Un vertice cruciale si è svolto questo pomeriggio a Palazzo Chigi, convocato dalla Presidente del Consiglio Giorgia Meloni per affrontare il caso di Cecilia Sala, giornalista italiana arrestata in Iran. All’incontro hanno partecipato il ministro degli Esteri Antonio Tajani, il ministro della Giustizia Carlo Nordio, il sottosegretario Alfredo Mantovano e rappresentanti dei servizi di intelligence.
Le condizioni di Cecilia Sala e le prime mosse del governo
Cecilia Sala è attualmente detenuta nel carcere di Evin a Teheran, noto per le sue dure condizioni di detenzione. La giornalista ha potuto effettuare tre telefonate a familiari e compagno, durante le quali ha descritto la sua situazione: “Dormo per terra e mi hanno tolto anche gli occhiali”. La reporter ha implorato la famiglia di agire rapidamente: “Fate presto”.
Durante il vertice, il Governo ha discusso le strategie per coinvolgere le altre forze politiche in un’azione congiunta volta a ottenere la liberazione della reporter. Nel frattempo, il ministro Tajani ha convocato l’ambasciatore iraniano Mohammad Reza Sabouri presso la Farnesina, sottolineando l’urgenza di rispettare i diritti della giornalista e ottenere il suo rilascio.
Solidarietà internazionale e reazioni
Il caso ha attirato l’attenzione internazionale. Kaja Kallas, Alto rappresentante UE per gli Affari esteri, ha condannato l’arresto, dichiarando: “Chiedo l’immediato rilascio di Cecilia Sala. Il giornalismo non è un reato, e i reporter devono poter lavorare senza timore di persecuzioni”. Kallas ha inoltre evidenziato l’importanza cruciale dei giornalisti in un’epoca caratterizzata da crisi e instabilità globale.

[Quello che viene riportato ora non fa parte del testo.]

(* ===== verification/RunServiceProofs.v ===== *)
(** * Invariants of the run service

    What holds in every reachable state, whatever the interleaving: the slots,
    the goroutines and the runs agree, the history is written in order and once
    per run, a finished run stays finished, and the event log is bounded. *)

From S2P Require Import Prelude GoStrings Model LogBuffer HostCommand Capabilities ExecutionPlan.
From S2P Require Import RunService.

(** ** The invariant *)

(** Two versions of a run that agree on what the slots depend on. *)
Definition same_run (r r' : runState) : Prop :=
  Run_ID (rs_snapshot r) = Run_ID (rs_snapshot r') /\ Run_JobID (rs_snapshot r) = Run_JobID (rs_snapshot r') /\
  Run_Status (rs_snapshot r) = Run_Status (rs_snapshot r') /\
  rs_starting r = rs_starting r' /\ rs_handle r = rs_handle r'.

Definition is_queued (r : runState) : Prop := Run_Status (rs_snapshot r) = RunQueued.
Definition is_running (r : runState) : Prop := Run_Status (rs_snapshot r) = RunRunning.
Definition job_of (r : runState) : Z := Run_JobID (rs_snapshot r).

(** What the goroutine of [id] can rely on between two of its steps. *)
Definition phase_ok (runs : gmap string runState) (id : string) (phase : exec_phase) : Prop :=
  match phase with
  | EStarting _ | EStarted _ => exists r, runs !! id = Some r /\ is_queued r /\ rs_starting r = true
  | EWait _ => exists r, runs !! id = Some r /\ is_running r /\ rs_handle r = true
  | EFinish result => executor_result result
  | _ => forall r, runs !! id = Some r -> terminal r = false -> is_queued r /\ rs_starting r = false
  end.

Record slots_ok (runs : gmap string runState) (active pending : gmap Z string) (execs : list (string * exec_phase)) : Prop := {
  ok_run : forall id r, runs !! id = Some r ->
    Run_ID (rs_snapshot r) = id /\ (terminal r = false -> is_queued r \/ is_running r);
  ok_active : forall j id, active !! j = Some id ->
    id ∈ execs.*1 /\ exists r, runs !! id = Some r /\ job_of r = j /\ terminal r = false;
  ok_pending : forall j id, pending !! j = Some id ->
    is_Some (active !! j) /\ id ∉ execs.*1 /\
    exists r, runs !! id = Some r /\ job_of r = j /\ is_queued r /\ rs_starting r = false;
  ok_slot : forall id r, runs !! id = Some r -> terminal r = false ->
    active !! job_of r = Some id \/ pending !! job_of r = Some id;
  ok_unique : NoDup execs.*1;
  ok_phase : forall id phase, (id, phase) ∈ execs -> phase_ok runs id phase
}.

Definition inv (s : RunService) : Prop := slots_ok (sv_runs s) (sv_active s) (sv_pending s) (sv_execs s).

(** ** Changing what the invariant does not look at *)

Definition runs_agree (runs runs' : gmap string runState) : Prop :=
  (forall id r', runs' !! id = Some r' -> exists r, runs !! id = Some r /\ same_run r r') /\
  (forall id r, runs !! id = Some r -> terminal r = false -> exists r', runs' !! id = Some r' /\ same_run r r').

Lemma same_run_terminal r r' : same_run r r' -> terminal r = terminal r'.
Proof. intros (_ & _ & H & _). unfold terminal. by rewrite H. Qed.
Lemma same_run_job r r' : same_run r r' -> job_of r = job_of r'.
Proof. by intros (_ & H & _). Qed.
Lemma same_run_queued r r' : same_run r r' -> is_queued r -> is_queued r'.
Proof. unfold is_queued. by intros (_ & _ & <- & _). Qed.
Lemma same_run_running r r' : same_run r r' -> is_running r -> is_running r'.
Proof. unfold is_running. by intros (_ & _ & <- & _). Qed.
Lemma same_run_starting r r' : same_run r r' -> rs_starting r = rs_starting r'.
Proof. by intros (_ & _ & _ & H & _). Qed.
#[export] Hint Resolve same_run_queued same_run_running : core.

Lemma queued_not_terminal r : is_queued r -> terminal r = false.
Proof. unfold terminal, is_queued. intros ->. done. Qed.
Lemma running_not_terminal r : is_running r -> terminal r = false.
Proof. unfold terminal, is_running. intros ->. done. Qed.
#[export] Hint Resolve queued_not_terminal running_not_terminal : core.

Un doppio standard inquietante
L’arresto di Cecilia Sala ha suscitato un’ondata di solidarietà, ma solleva anche interrogativi. Perché casi simili non ricevono sempre lo stesso trattamento? Basti pensare a Julian Assange, il fondatore di WikiLeaks, che ha rivelato al mondo crimini e abusi, pagando con anni di detenzione e isolamento. Il caso di Assange, pur altrettanto emblematico per la libertà di stampa, non ha visto un’analoga mobilitazione da parte delle istituzioni (Giulietto Chiesa Official: https://t.me/giuliettochiesaofficial/501).
Questo paradosso evidenzia un inquietante doppio standard: i governi sembrano più inclini a intervenire su vicende che coinvolgono singoli individui mediaticamente “vicini” alla collettività, piuttosto che affrontare situazioni di massa che richiedono narrazioni più complesse e controverse. È una realtà che, per quanto cinica, riflette la logica comunicativa e politica che spesso guida queste scelte.

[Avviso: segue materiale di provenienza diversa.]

(** ** The writers drain *)

Lemma records_head s : history_ok s ->
  sv_persisters s = [] \/ exists p rest, sv_persisters s = p :: rest /\
    ((exists err, persist_at p = PRecord err) \/ persist_at p = PWait /\ persist_sequence p = sv_historyNext s).
Proof.
  intros Hok. destruct (hi_turn _ Hok) as (rec & Hl & Hp & Hf & Hn). destruct rec as [|p rec].
  2:{ right. exists p, (rec ++ waiting s). split; [done|]. apply Forall_cons in Hf as [? _]. by left. }
  simpl in *. destruct (waiting s) as [|p rest] eqn:Ew; [by left|]. right. exists p, rest. split; [done|]. right.
  assert (waits p = true) as Hw.
  { assert (p ∈ waiting s) as Hin by (rewrite Ew; by left). unfold waiting in Hin. by apply list_elem_of_filter in Hin as [? _]. }
  split; [unfold waits in Hw; by destruct (persist_at p)|].
  pose proof (hi_sequence _ Hok) as Hs. unfold records in Hs. rewrite Ew, fmap_app in Hs.
  assert (seqZ 1 (sv_historySequence s) !! length (sv_history s) = Some (persist_sequence p)) as Hz.
  { rewrite <-Hs, lookup_app_r; rewrite length_fmap; [|done]. by rewrite Nat.sub_diag. }
  apply lookup_seqZ in Hz as [Hz _]. lia.
Qed.

(** The work left: two steps for a waiting record, one for a written one. *)
Definition backlog (s : RunService) : nat := length (sv_persisters s) + length (waiting s).

Lemma drains limits s : reachable limits s ->
  exists s', rtc step s s' /\ sv_persisters s' = [] /\ sv_history s' = records s.
Proof.
  remember (backlog s) as n eqn:Hn. revert s Hn. induction n as [n IH] using lt_wf_ind. intros s -> Hr.
  pose proof (reachable_history _ _ Hr) as Hok. pose proof (reachable_inv _ _ Hr) as Hinv.
  assert (forall s', step s s' -> records s' = records s -> (backlog s' < backlog s)%nat ->
    exists s'', rtc step s s'' /\ sv_persisters s'' = [] /\ sv_history s'' = records s) as Hgo.
  { intros s' Hs Hrec Hlt. destruct (IH _ Hlt s' eq_refl) as (s'' & Hsteps & H1 & H2); [by eapply reachable_step|].
    exists s''. split; [by eapply rtc_l|]. by rewrite H2. }
  destruct (records_head s Hok) as [Hnil|(p & rest & Hp & Hcase)].
  { exists s. split; [done|]. split; [done|]. unfold records, waiting. rewrite Hnil. simpl. by rewrite app_nil_r. }
  assert (sv_persisters s !! 0%nat = Some p) as H0 by (by rewrite Hp).
  destruct Hcase as [[err Herr]|[Hw Hseq]].
  - destruct (end_history s 0 p err Hok Hinv H0 Herr) as [_ Hrec].
    apply (Hgo (persist_end 0 p err s)); [by apply step_record|done|].
    destruct (record_error_history (persist_snapshot p) err s Hinv) as (_ & _ & E3 & _).
    unfold backlog, waiting. cbn [persist_end sv_persisters set_history]. rewrite E3, Hp. cbn [delete list_delete].
    rewrite filter_cons_False by (unfold waits; by rewrite Herr). simpl. lia.
  - destruct (append_history s 0 p None Hok H0 Hw Hseq) as [_ Hrec].
    apply (Hgo (persist_append 0 p None s)); [by apply step_append|done|].
    unfold backlog, waiting. cbn [persist_append sv_persisters set_history]. rewrite Hp. cbn [insert list_insert].
    rewrite filter_cons_False, filter_cons_True by (unfold waits; simpl; by rewrite ?Hw). simpl. lia.
Qed.

(** ** The slots of a job *)

Lemma queue_latest_slots id now job input s previous act :
  inv s -> sv_runs s !! id = None -> sv_active s !! Job_ID job = Some act -> sv_pending s !! Job_ID job = Some previous ->
  Exec_Overlap (Job_Execution job) = "queue-latest" ->
  let '(snapshot, err, s') := reserve id now job input s in
  snapshot = rs_snapshot (new_run id now (sv_limits s) job input) /\ err = None /\
  sv_active s' = sv_active s /\ sv_pending s' = <[Job_ID job := id]> (sv_pending s) /\ sv_execs s' = sv_execs s /\
  recorded s' = recorded s ++ [previous] /\
  (forall r, sv_runs s' !! previous = Some r -> Run_Status (rs_snapshot r) = RunSkippedOverlap).
Proof.
  intros Hinv Hnone Ha Hp Hpol. unfold reserve. rewrite Ha, Hp, Hpol. cbn [negb string_eqb].
  rewrite string_eqb_refl. cbn [negb].
  pose proof (finishLocked_pending now previous overlap_result s _ Hinv Hp) as Hs.
  destruct (finishLocked now previous overlap_result s) as [out s1] eqn:Ef. cbn [snd] in Hs. destruct Hs as (Hsa & Hsp & Hse).
  assert (exists snapshot logs j, out = Some (snapshot, logs, j) /\
    forall r, sv_runs s1 !! previous = Some r -> Run_Status (rs_snapshot r) = RunSkippedOverlap) as (snapshot & logs & j & -> & Hst).
  { revert Ef. unfold finishLocked. destruct (ok_pending _ _ _ _ Hinv _ _ Hp) as (_ & _ & r & Hr & _ & Hq & _).
    rewrite Hr, queued_not_terminal by done. set (s2 := publishLocked _ _). intros [= <- <-]. eexists _, _, _. split; [done|].
    intros x Hx. rewrite promote_runs in Hx. destruct (trim_agree now s2) as [Hback _].
    destruct (Hback _ _ Hx) as (y & Hy & Hsame). unfold s2 in Hy. simpl in Hy. rewrite lookup_insert_eq in Hy. injection Hy as <-.
    by destruct Hsame as (_ & _ & <- & _). }
  destruct (finishLocked_id _ _ _ _ _ _ _ _ Hinv Ef) as [Hid Hrec].
  assert (previous <> id) as Hne.
  { intros ->. apply (ok_pending _ _ _ _ Hinv) in Hp as (_ & _ & r & Hr & _). congruence. }
  split_and!; try done; cbn.
  - by rewrite Hsp, insert_delete_eq.
  - change (recorded (persistHistory snapshot logs None s1) = recorded s ++ [previous]).
    by rewrite recorded_persist, Hrec, Hid.
  - intros r. rewrite lookup_insert_ne by done. apply Hst.
Qed.

Lemma finish_promotes_slots now id result s r next :
  inv s -> sv_runs s !! id = Some r -> terminal r = false -> sv_active s !! job_of r = Some id ->
  sv_pending s !! job_of r = Some next ->
  let s' := finish now id result s in
  sv_active s' = <[job_of r := next]> (sv_active s) /\ sv_pending s' = delete (job_of r) (sv_pending s) /\
  sv_execs s' = sv_execs s ++ [(next, EBegin)].
Proof.
  intros Hinv Hr Ht Ha Hp. unfold finish, finishLocked. rewrite Hr, Ht. cbn -[promote trimLocked].
  unfold promote. cbn [sv_pending trimLocked set_runs publishLocked publish_event set_events set_slots].
  change (Run_JobID (rs_snapshot r)) with (job_of r).
  assert (delete_if (job_of r) id (sv_pending s) = sv_pending s) as Hd.
  { unfold delete_if. rewrite bool_decide_eq_false_2; [done|]. intros E.
    apply (ok_pending _ _ _ _ Hinv) in E as (_ & Hni & _). by apply (ok_active _ _ _ _ Hinv) in Ha as [? _]. }
  rewrite Hd, Hp. cbn. rewrite ?Hd. unfold delete_if. rewrite bool_decide_eq_true_2 by done.
  by rewrite insert_delete_eq.
Qed.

La dimensione emotiva del caso
Casi come quello di Cecilia Sala sono più “paganti” in termini di consenso, perché un volto familiare e una storia personale evocano empatia e senso di unità. È più semplice per il pubblico identificarsi e mobilitarsi, e per i governi, queste situazioni rappresentano un’occasione per unire il paese e demonizzare un avversario designato, spesso senza una contestualizzazione adeguata.
La vicenda di Sala, come altre simili, mette in luce il potere delle narrazioni mediatiche e le strategie politiche che le accompagnano, invitando a una riflessione critica sul trattamento differenziale di episodi analoghi nel panorama internazionale, specie se vediamo il trattamento riservato ai giornalisti in una nazione del medioriente che si identifica con la civiltà occidentale.

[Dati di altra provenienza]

(* ===== verification/HostExecutorProofs.v ===== *)
(** * What [control] guarantees, on any host

    The calls of the loop are recorded, with the host's answers, by running it
    over the host paired with a log; the invariant [control_ok] ties the local
    variables to that log, and the properties follow. *)

From S2P Require Import Prelude GoStrings HostCommand ExecutionPlan RunService HostExecutor.

(** ** The log of calls *)

Inductive host_call := Signalled (s : signal) (r : result unit) | Probed (r : result bool).

Definition calls : Type := list host_call.

(** Newest call first. *)
#[export] Instance traced_group (W : Type) `{!ProcessGroup W} : ProcessGroup (W * calls) := {|
  signalGroup pid s w := let '(r, w') := signalGroup pid s w.1 in (r, (w', Signalled s r :: w.2));
  groupHasLiveMember pid w := let '(r, w') := groupHasLiveMember pid w.1 in (r, (w', Probed r :: w.2))
|}.

Definition is_signal (c : host_call) : bool := match c with Signalled _ _ => true | Probed _ => false end.
Definition signals (log : calls) : calls := List.filter is_signal log.

Lemma signals_cons s r log : signals (Signalled s r :: log) = Signalled s r :: signals log.
Proof. done. Qed.

(** The host knows no such group. *)
Definition refused (r : result unit) : bool := match r with Ok _ => false | Err e => is_ESRCH e end.

Definition live_answer (r : result bool) : bool := match r with Ok live => live | Err _ => true end.

(** ** The invariant *)

(** TERM attempts the host refused, then the accepted one, then at most one
    KILL. *)
Definition signal_order (c : control_state) (log : calls) : Prop :=
  exists kill term old,
    signals log = kill ++ term ++ map (Signalled SIGTERM) old /\ Forall (fun r => refused r = true) old /\
    (if ctl_initiated (cs_result c) then exists r, term = [Signalled SIGTERM r] /\ refused r = false else term = []) /\
    (if cs_killSent c then exists r, kill = [Signalled SIGKILL r] /\ ctl_killEscalated (cs_result c) = is_Ok r
     else kill = [] /\ ctl_killEscalated (cs_result c) = false).

(** Why the loop may end. *)
Definition clean_end (c : control_state) (log : calls) : Prop :=
  if cs_leaderObserved c then
    cs_killSent c = true \/ head log = Some (Probed (Ok false)) \/
    (exists r, head log = Some (Signalled SIGTERM r) /\ refused r = true)
  else ctl_err (cs_result c) <> None /\ (ctl_initiated (cs_result c) = false \/ cs_killSent c = true).

Record control_ok (b : bool) (c : control_state) (log : calls) : Prop := {
  co_signals : signal_order c log;
  co_kill : cs_killSent c = true -> ctl_initiated (cs_result c) = true;
  co_grace : is_Some (cs_graceC c) <-> ctl_initiated (cs_result c) = true /\ cs_killSent c = false;
  co_done : cs_leaderExitC c = negb (cs_observationDone c);
  co_observed : cs_leaderObserved c = true -> cs_observationDone c = true;
  co_failed : cs_observationDone c = true -> cs_leaderObserved c = false -> ctl_err (cs_result c) <> None;
  co_going : b = false -> cs_observationDone c = true -> ctl_initiated (cs_result c) = true /\ cs_killSent c = false;
  co_timeout : cs_timeoutC c = true -> ctl_initiated (cs_result c) = false;
  co_end : b = true -> cs_observationDone c = true /\ clean_end c log
}.

Lemma join_not_None a e : errors_Join [a; Some e] <> None.
Proof. unfold errors_Join. by destruct a. Qed.
#[export] Hint Resolve join_not_None : core.

Section Invariant.
Context {W : Type} `{!ProcessGroup W}.
Context (pid defaultGrace : Z).
Implicit Types (w : W * calls) (c : control_state).

(** A probe changes nothing but the error. *)
Lemma probe_inv c w live c' w' :
  probeGroup pid c w = (live, c', w') ->
  exists r err p, live = live_answer r /\ w'.2 = Probed r :: w.2 /\
    (ctl_err (cs_result c) <> None -> err <> None) /\
    c' = set_probeErrorRecorded p (set_result (MkControlResult (ctl_reason (cs_result c)) (ctl_initiated (cs_result c))
           (ctl_killEscalated (cs_result c)) err) c).
Proof.
  destruct c as [[reason ini esc err] tC gC pC cD lC lO oD kS pR]. destruct w as [w0 log]. unfold probeGroup.
  cbn -[groupHasLiveMember]. cbn [groupHasLiveMember traced_group fst snd].
  destruct (groupHasLiveMember pid w0) as [[l|e] w1]; cbn -[errors_Join]; intros [= <- <- <-].
  - exists (Ok l), err, pR. done.
  - destruct pR; [by exists (Err e), err, true|]. eexists (Err e), _, true. split; [done|]. split; [done|].
    split; [|reflexivity]. intros _. apply join_not_None.
Qed.

(** What [initiate] does. *)
Lemma initiate_inv request c w ok c' w' :
  initiate pid request c w = (ok, c', w') ->
  let r := cs_result c in
  if ctl_initiated r then
    ok = true /\ w' = w /\
    c' = set_result (MkControlResult (Z.max (ctl_reason r) (stop_reason request)) true (ctl_killEscalated r) (ctl_err r)) c
  else exists answer err, w'.2 = Signalled SIGTERM answer :: w.2 /\ ok = negb (refused answer) /\
    (ctl_err r <> None -> err <> None) /\
    c' = if refused answer then c else
         set_timers false (Some (Z.max (stop_grace request) 0)) (cs_pollC c)
           (set_result (MkControlResult (stop_reason request) true (ctl_killEscalated r) err) c).
Proof.
  destruct c as [[reason ini esc err] tC gC pC cD lC lO oD kS pR]. destruct w as [w0 log]. unfold initiate. cbn -[signalGroup Z.max].
  destruct ini.
  - intros [= <- <- <-]. split; [done|]. split; [done|]. destruct (_ >? _)%Z eqn:E; bool_simpl; unfold set_result; cbn -[Z.max]; do 2 f_equal; lia.
  - cbn [signalGroup traced_group fst snd]. destruct (signalGroup pid SIGTERM w0) as [[[]|e] w1]; cbn -[errors_Join Z.max].
    + intros [= <- <- <-]. by exists (Ok tt), err.
    + destruct (is_ESRCH e) eqn:Ee; intros [= <- <- <-].
      * exists (Err e), err. cbn -[Z.max]. rewrite Ee. done.
      * eexists (Err e), _. cbn -[Z.max errors_Join]. rewrite Ee. split; [done|]. split; [done|]. split; [|reflexivity].
        intros _. apply join_not_None.
Qed.

(** Probing keeps the order of the signals. *)
Lemma order_probe c c' log r :
  signal_order c log -> ctl_initiated (cs_result c') = ctl_initiated (cs_result c) ->
  ctl_killEscalated (cs_result c') = ctl_killEscalated (cs_result c) -> cs_killSent c' = cs_killSent c ->
  signal_order c' (Probed r :: log).
Proof. unfold signal_order. intros H -> -> ->. exact H. Qed.

Lemma order_same c c' log :
  signal_order c log -> ctl_initiated (cs_result c') = ctl_initiated (cs_result c) ->
  ctl_killEscalated (cs_result c') = ctl_killEscalated (cs_result c) -> cs_killSent c' = cs_killSent c ->
  signal_order c' log.
Proof. unfold signal_order. intros H -> -> ->. exact H. Qed.

Lemma order_term c c' log answer :
  signal_order c log -> ctl_initiated (cs_result c) = false -> cs_killSent c = false ->
  ctl_initiated (cs_result c') = negb (refused answer) ->
  ctl_killEscalated (cs_result c') = ctl_killEscalated (cs_result c) -> cs_killSent c' = false ->
  signal_order c' (Signalled SIGTERM answer :: log).
Proof.
  unfold signal_order. intros (kill & term & old & Hs & Hold & Ht & Hk) Ei Ek Ei' Ee Ek'. rewrite Ei in Ht. rewrite Ek in Hk.
  rewrite Ei', Ek', Ee. destruct Hk as [-> Hesc]. subst term. setoid_rewrite signals_cons. rewrite Hs.
  destruct (refused answer) eqn:Er; cbn.
  - exists [], [], (answer :: old). split; [done|]. split; [by constructor|]. done.
  - exists [], [Signalled SIGTERM answer], old. split; [done|]. split; [done|]. split; [|done]. eauto.
Qed.

Lemma order_kill c c' log answer :
  signal_order c log -> ctl_initiated (cs_result c) = true -> cs_killSent c = false ->
  ctl_initiated (cs_result c') = true -> ctl_killEscalated (cs_result c') = is_Ok answer -> cs_killSent c' = true ->
  signal_order c' (Signalled SIGKILL answer :: log).
Proof.
  unfold signal_order. intros (kill & term & old & Hs & Hold & Ht & Hk) Ei Ek -> -> ->. rewrite Ei in Ht. rewrite Ek in Hk.
  destruct Hk as [-> Hesc]. exists [Signalled SIGKILL answer], term, old. rewrite signals_cons, Hs. split; [done|].
  split; [done|]. split; [done|]. eauto.
Qed.

Lemma initiate_ok request c w ok c' w' :
  control_ok false c w.2 -> initiate pid request c w = (ok, c', w') -> control_ok false c' w'.2.
Proof.
  intros [Hs Hk Hg Hd Ho Hf Hgo Ht He] H. apply initiate_inv in H. cbv zeta in H.
  destruct (ctl_initiated (cs_result c)) eqn:Ei.
  - destruct H as (-> & -> & ->). split; cbn; rewrite ?Ei; try tauto; try discriminate. eapply order_same; [exact Hs|done..].
  - destruct H as (answer & err & Hw & -> & Herr & ->). rewrite Hw.
    assert (cs_killSent c = false) as Ek by (destruct (cs_killSent c) eqn:E; [discriminate (Hk eq_refl)|done]).
    assert (cs_observationDone c = false) as Eo.
    { destruct (cs_observationDone c) eqn:E; [|done]. by destruct (Hgo eq_refl eq_refl). }
    destruct (refused answer) eqn:Er.
    + split; rewrite ?Ei; try tauto; try discriminate. eapply order_term; [exact Hs|done|done|by rewrite Er|done|done].
    + split; cbn; rewrite ?Ek, ?Eo; try tauto; try discriminate.
      * eapply order_term; [exact Hs|done|done|by rewrite Er|done|done].
      * split; [done|eauto].
      * by rewrite Hd, Eo.
Qed.

Lemma probe_ok c w live c' w' :
  control_ok false c w.2 -> probeGroup pid c w = (live, c', w') -> control_ok false c' w'.2.
Proof.
  intros [Hs Hk Hg Hd Ho Hf Hgo Ht He] H. apply probe_inv in H as (r & err & p & -> & -> & Herr & ->).
  split; cbn; try tauto; discriminate.
Qed.

(** The loop ends after a probe that found nobody. *)
Lemma probe_end c w c' w' :
  control_ok false c w.2 -> cs_leaderObserved c = true -> probeGroup pid c w = (false, c', w') -> control_ok true c' w'.2.
Proof.
  intros Hok Hl H. pose proof (probe_ok _ _ _ _ _ Hok H) as [Hs Hk Hg Hd Ho Hf Hgo Ht He].
  apply probe_inv in H as (r & err & p & Hlive & Hw & Herr & ->).
  split; try done. intros _. assert (cs_observationDone c = true) as Hod by (by apply (co_observed _ _ _ Hok)).
  split; [done|]. unfold clean_end. cbn. rewrite Hl, Hw. right. left. simpl. destruct r as [[]|]; done.
Qed.

Lemma leader_exit_ok err c w b c' w' :
  control_ok false c w.2 -> cs_leaderExitC c = true -> leader_exit pid defaultGrace err c w = (b, c', w') ->
  control_ok b c' w'.2.
Proof.
  intros [Hs Hk Hg Hd Ho Hf Hgo Ht He] Hready. rewrite Hd in Hready. apply negb_true_iff in Hready.
  assert (cs_leaderObserved c = false) as Hl by (destruct (cs_leaderObserved c) eqn:E; [rewrite (Ho eq_refl) in Hready; discriminate|done]).
  unfold leader_exit. destruct err as [e|].
  - intros [= <- <- <-]. cbn -[errors_Join]. split; cbn -[errors_Join]; try tauto; try discriminate; try congruence.
    + intros _ _. apply join_not_None.
    + intros H _. apply orb_false_iff in H as [H1%negb_false_iff H2]. done.
    + intros H. apply orb_true_iff in H. rewrite negb_true_iff in H. split; [done|]. unfold clean_end. cbn -[errors_Join].
      rewrite Hl. split; [apply join_not_None|done].
  - cbn [cs_killSent set_leader]. destruct (cs_killSent c) eqn:Ek.
    + intros [= <- <- <-]. split; cbn; try tauto; try discriminate; try congruence.
    + set (c1 := set_leader false true true (set_leader false (cs_leaderObserved c) true c)).
      destruct (probeGroup pid c1 w) as [[live c2] w2] eqn:Ep.
      apply probe_inv in Ep as (r & err & p & -> & Hw2 & Herr & ->).
      destruct (live_answer r) eqn:El; cbn [negb].
      * cbn [ctl_initiated cs_result set_probeErrorRecorded set_result].
        change (ctl_initiated (cs_result c1)) with (ctl_initiated (cs_result c)).
        destruct (ctl_initiated (cs_result c)) eqn:Ei; cbn [negb].
        -- intros [= <- <- <-]. rewrite Hw2. split; cbn; rewrite ?Ei, ?Ek; try tauto; try discriminate; try congruence.
           eapply order_probe; [exact Hs|cbn; congruence..].
        -- set (c2 := set_probeErrorRecorded p _). assert (ctl_initiated (cs_result c2) = false) as Ei2 by done.
           destruct (initiate pid _ c2 w2) as [[ok c3] w3] eqn:Ein. apply initiate_inv in Ein. cbv zeta in Ein.
           rewrite Ei2 in Ein.
           destruct Ein as (answer & err' & Hw3 & -> & Herr' & ->). rewrite Hw2 in Hw3.
           assert (signal_order c (Probed r :: w.2)) as Hs2 by (by eapply order_probe).
           destruct (refused answer) eqn:Er; cbn [negb]; intros [= <- <- <-]; rewrite Hw3; split; cbn; rewrite ?Ei, ?Ek;
             try tauto; try discriminate; try congruence.
           ++ eapply order_term; [exact Hs2|done|done|cbn; by rewrite Er|done|done].
           ++ intros _. split; [done|]. unfold clean_end. cbn. right. right. by exists answer.
           ++ eapply order_term; [exact Hs2|done|done|cbn; by rewrite Er|done|done].
           ++ split; [done|eauto].
      * intros [= <- <- <-]. rewrite Hw2. split; cbn; rewrite ?Ek; try tauto; try discriminate; try congruence.
        intros _. split; [done|]. unfold clean_end. cbn. right. left. destruct r as [[]|]; done.
Qed.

Infine, è importante considerare alcune ipotesi secondo cui il caso della giornalista italiana potrebbe essersi intrecciato con l’arresto di un ingegnere iraniano Mohammad Abedini Najafabadi da parte della polizia italiana, su richiesta degli Stati Uniti. Questo arresto sarebbe stato motivato dall’accusa di aver aggirato le sanzioni americane per fornire supporto ai Pasdaran iraniani, un’azione che, dal punto di vista iraniano, potrebbe essere interpretata come un atto di tutela degli interessi nazionali.
Se così fosse, l’arresto di Cecilia Sala in Iran assumerebbe contorni di ritorsione politica, rendendolo non solo inopportuno ma difficilmente giustificabile secondo i principi della giustizia internazionale. Allo stesso tempo, l’arresto dell’ingegnere iraniano solleva interrogativi sulla politica italiana di assecondare richieste statunitensi che, in questo caso, non derivano da risoluzioni delle Nazioni Unite ma da sanzioni unilaterali di Washington, prive di obbligatorietà internazionale.
L’eventuale connessione tra le due vicende appare dunque forzata e difficilmente dimostrabile. Tuttavia, entrambi gli arresti sollevano interrogativi sulla loro arbitrarietà e sulla necessità di un approccio più equilibrato e autonomo da parte del governo italiano nell’accogliere richieste esterne, specialmente quando queste non hanno una legittimazione universale.
Auspico senz’altro una soluzione negoziata che porti alla rapida liberazione di Cecilia Sala, garantendo il rispetto dei suoi diritti fondamentali. Allo stesso tempo, sarebbe desiderabile che anche l’ingegnere iraniano venisse rilasciato, pur senza creare indebite correlazioni tra i due casi. In nome di una giustizia autentica, entrambe le situazioni meritano di essere affrontate con equità e rispetto per il diritto internazionale.